La luz que desprende el río es fría como la de una luna de color limón, en mi pecho se agitan demonios y virtudes aladas. Doy pasos enérgicos hasta llegar a la orilla, antes de que pueda arrepentirme pego un salto, una fuerza sobrenatural me jala, es un jalón brutal, mi cuerpo gira incesante, no puedo describir exactamente lo que veo.

Hay espuma gris y negra, ráfagas terrosas, ambarinas, que se suceden como manchas gruesas de pintura. Mi trasero está pegado a la banca del parque, pero mi cuerpo, el resto de mi cuerpo da violentos botes al son de la corriente. Avanzo en una dirección desconocida, hacia el este, quiero avanzar hacia el este.

El rugido es fuerte, tan fuerte que llega a rozar el silencio absoluto, mientras presiento que llego al fondo del río, ocurre precisamente lo contrario, miro cómo mi cuerpo se desplaza hacia arriba, el río se confunde con el cielo, se hacen uno solo, mi cuerpo asciende por encima de las copas de los árboles del parque, donde dejo abandonadas las bolsas del mercado, ahí quedan huérfanos los huevos, el jamón, la leche y el cereal.

Surco las nubes atravesándolas como natilla. Desde esa altura puedo ver a Vargas recoger su ropa y sus pertenencias, poner todo en un par de maletas, tomar su chamarra beige y partir en el Nissan. Mientras me abandona escucha el American Garage de Mays y Metheny.
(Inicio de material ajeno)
Lemma py_truediv_spec (x y : pynum) (fx fy : float) :
  to_float x = Ok fx -> to_float y = Ok fy -> is_float x || is_float y = true ->
  py_truediv x y = if is_zero fy then Err ZeroDivisionError else Ok (PFloat (fdiv fx fy)).
Proof.
  destruct x, y; cbn [is_float orb]; intros Hx Hy F; try discriminate F;
    cbn [py_truediv]; rewrite Hx; cbn [bind]; rewrite Hy; reflexivity.
Qed.

Lemma py_truediv_float (x y r : pynum) : py_truediv x y = Ok r -> is_float r = true.
Proof.
  destruct x as [a|fx], y as [b|fy]; cbn [py_truediv].
  1: { unfold int_truediv. destruct (b =? 0)%Z; [discriminate|].
        destruct (round_result _ _); intro E; try discriminate;
          injection E as <-; reflexivity. }
  all: repeat match goal with
           | |- context [bind (to_float ?x) _] =>
               destruct (to_float x); cbn [bind]; [|discriminate]
           end.
  all: destruct (is_zero _); [discriminate|]; intro E; injection E as <-; reflexivity.
Qed.

(** Dividing a float by a number equal to zero raises. *)
Lemma py_truediv_by_zero (y d : pynum) :
  is_float y = true -> py_is_zero d = true -> py_truediv y d = Err ZeroDivisionError.
Proof.
  destruct y as [a|fy]; [discriminate|]. intros _.
  destruct d as [b|fd]; cbn [py_is_zero].
  - intro Hb. apply Z.eqb_eq in Hb. subst b. reflexivity.
  - intro Hz. cbn [py_truediv to_float bind]. rewrite Hz. reflexivity.
Qed.

Lemma to_float_M_IN_KM : to_float M_IN_KM = Ok (lit 1000 1).
Proof. vm_compute. reflexivity. Qed.

Lemma to_float_MIN_IN_HOUR : to_float MIN_IN_HOUR = Ok (lit 60 1).
Proof. vm_compute. reflexivity. Qed.

Lemma to_float_MULTIPLIER : to_float CALORIES_MEAN_SPEED_MULTIPLIER = Ok (lit 18 1).
Proof. vm_compute. reflexivity. Qed.

Lemma to_float_M_TO_SM : to_float M_TO_SM = Ok (lit 100 1).
Proof. vm_compute. reflexivity. Qed.

Lemma to_float_SWIM_CONST2 : to_float SWIM_CONST2 = Ok (lit 2 1).
Proof. vm_compute. reflexivity. Qed.

Lemma consts_pos :
  is_pos_fin (lit 65 100) = true /\ is_pos_fin (lit 138 100) = true /\
  is_pos_fin (lit 1000 1) = true /\ is_pos_fin (lit 60 1) = true /\
  is_pos_fin (lit 18 1) = true /\ is_pos_fin (lit 179 100) = true /\
  is_pos_fin (lit 278 1000) = true /\ is_pos_fin (lit 35 1000) = true /\
  is_pos_fin (lit 29 1000) = true /\ is_pos_fin (lit 100 1) = true /\
  is_pos_fin (lit 11 10) = true /\ is_pos_fin (lit 2 1) = true.
Proof. vm_compute. repeat split. Qed.


(** ** Distance and mean speed *)

Lemma get_distance_spec (t : Training) (fa c : float) :
  to_float (action t) = Ok fa -> LEN_STEP t = PFloat c ->
  get_distance t = Ok (PFloat (fdiv (fmul fa c) (lit 1000 1))).
Proof.
  intros Ha Hc. unfold get_distance. rewrite Hc.
  rewrite (py_mul_spec _ (PFloat c) fa c Ha (to_float_PFloat c)) by (rewrite orb_true_r; reflexivity).
  cbn [bind].
  rewrite (py_truediv_spec (PFloat (fmul fa c)) M_IN_KM _ (lit 1000 1)
             (to_float_PFloat _) to_float_M_IN_KM eq_refl).
  rewrite is_pos_fin_nonzero by apply consts_pos. reflexivity.
Qed.

Lemma get_mean_speed_spec (t : Training) (dist fd : float) :
  class_name t <> "Swimming" ->
  get_distance t = Ok (PFloat dist) -> to_float (duration t) = Ok fd ->
  is_zero fd = false ->
  get_mean_speed t = Ok (PFloat (fdiv dist fd)).
Proof.
  intros Hs Hdist Hd Hz.
  assert (E : get_mean_speed t = (x <- get_distance t ;; py_truediv x (duration t)))
    by (destruct t; [reflexivity|reflexivity|reflexivity|contradiction Hs; reflexivity]).
  rewrite E, Hdist. cbn [bind].
  rewrite (py_truediv_spec (PFloat dist) _ dist fd (to_float_PFloat _) Hd eq_refl), Hz. reflexivity.
Qed.

Lemma get_mean_speed_walking (a d w h : pynum) :
  get_mean_speed (SportsWalking a d w h) = get_mean_speed (Running a d w).
Proof. reflexivity. Qed.

(** ** SportsWalking: the calorie computation *)

Lemma walking_mean_speed (a d w h : pynum) (fa fd : float) :
  to_float a = Ok fa -> to_float d = Ok fd -> is_zero fd = false ->
  get_mean_speed (SportsWalking a d w h) =
    Ok (PFloat (fdiv (fdiv (fmul fa (lit 65 100)) (lit 1000 1)) fd)).
Proof.
  intros Ha Hd Hz. rewrite get_mean_speed_walking.
  apply get_mean_speed_spec; [discriminate| |exact Hd|exact Hz].
  apply get_distance_spec; [exact Ha|reflexivity].
Qed.

(** [SportsWalking.get_spent_calories] step by step, once the mean speed
    [ms] and [height / M_TO_SM] are computed; [v] is [ms * COEF_KMH_MS]. *)
Lemma walking_spec (a d w h : pynum) (ms v fd fw fh : float) :
  get_mean_speed (SportsWalking a d w h) = Ok (PFloat ms) ->
  v = fmul ms (lit 278 1000) ->
  to_float d = Ok fd -> to_float w = Ok fw ->
  py_truediv h M_TO_SM = Ok (PFloat fh) ->
  get_spent_calories (SportsWalking a d w h) =
    if is_fin v && is_inf (fmul v v)
    then Err (OverflowError "(34, 'Numerical result out of range')")
    else if is_zero fh then Err ZeroDivisionError
    else Ok (PFloat (fmul (fmul (fadd (fmul (lit 35 1000) fw)
                                      (fmul (fmul (fdiv (fmul v v) fh) (lit 29 1000)) fw))
                                fd) (lit 60 1))).
Proof.
  intros M Ev Hd Hw Hh.
  cbn [get_spent_calories]. rewrite M. cbn [bind].
  rewrite (py_mul_spec _ COEF_KMH_MS _ _ (to_float_PFloat _) (to_float_PFloat _) eq_refl).
  rewrite <- Ev. cbn [bind]. rewrite Hh. cbn [bind].
  rewrite (py_mul_spec WEIGHT_COEF1 _ _ _ (to_float_PFloat _) Hw eq_refl). cbn [bind].
  cbn [py_pow2]. rewrite float_square_spec.
  destruct (is_fin v && is_inf (fmul v v)); cbn [bind]; [reflexivity|].
  rewrite (py_truediv_spec _ _ _ _ (to_float_PFloat _) (to_float_PFloat fh) eq_refl).
  destruct (is_zero fh); [reflexivity|]. cbn [bind].
  rewrite (py_mul_spec _ WEIGHT_COEF2 _ _ (to_float_PFloat _) (to_float_PFloat _) eq_refl).
  cbn [bind].
  rewrite (py_mul_spec _ _ _ _ (to_float_PFloat _) Hw eq_refl). cbn [bind].
  rewrite (py_add_spec _ _ _ _ (to_float_PFloat _) (to_float_PFloat _) eq_refl). cbn [bind].
  rewrite (py_mul_spec _ _ _ _ (to_float_PFloat _) Hd eq_refl). cbn [bind].
  rewrite (py_mul_spec _ _ _ _ (to_float_PFloat _) to_float_MIN_IN_HOUR eq_refl).
  reflexivity.
Qed.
Voy más allá, en el tránsito de la corriente, del río que ya no existe, que es el cielo y a la vez el tiempo. Veo a los hijos de Tomás que atienden a sus clases con esa mirada seria y hosca que ostentaba su padre, tengo lástima por esos hijos que no son míos.

La corriente me lleva, veo el mundo, es de un color precioso, las vallas publicitarias tan solo empañan un poco la luz verde de los pequeños pastizales que sobreviven al concreto, pero son tan verdes que emocionan.

Y aunque algo adentro mío implora para que abra los ojos, no puedo dejar de volar o nadar o dejarme arrastrar por esa corriente. La canción ya se acabó, aunque la melodía todavía persista, me digo. Así que escucho lo que suena detrás o en medio del rugir de las aguas y de las nubes. Escucho, logro oírlo, es una canción de amor. ¿Para quién estará sonando?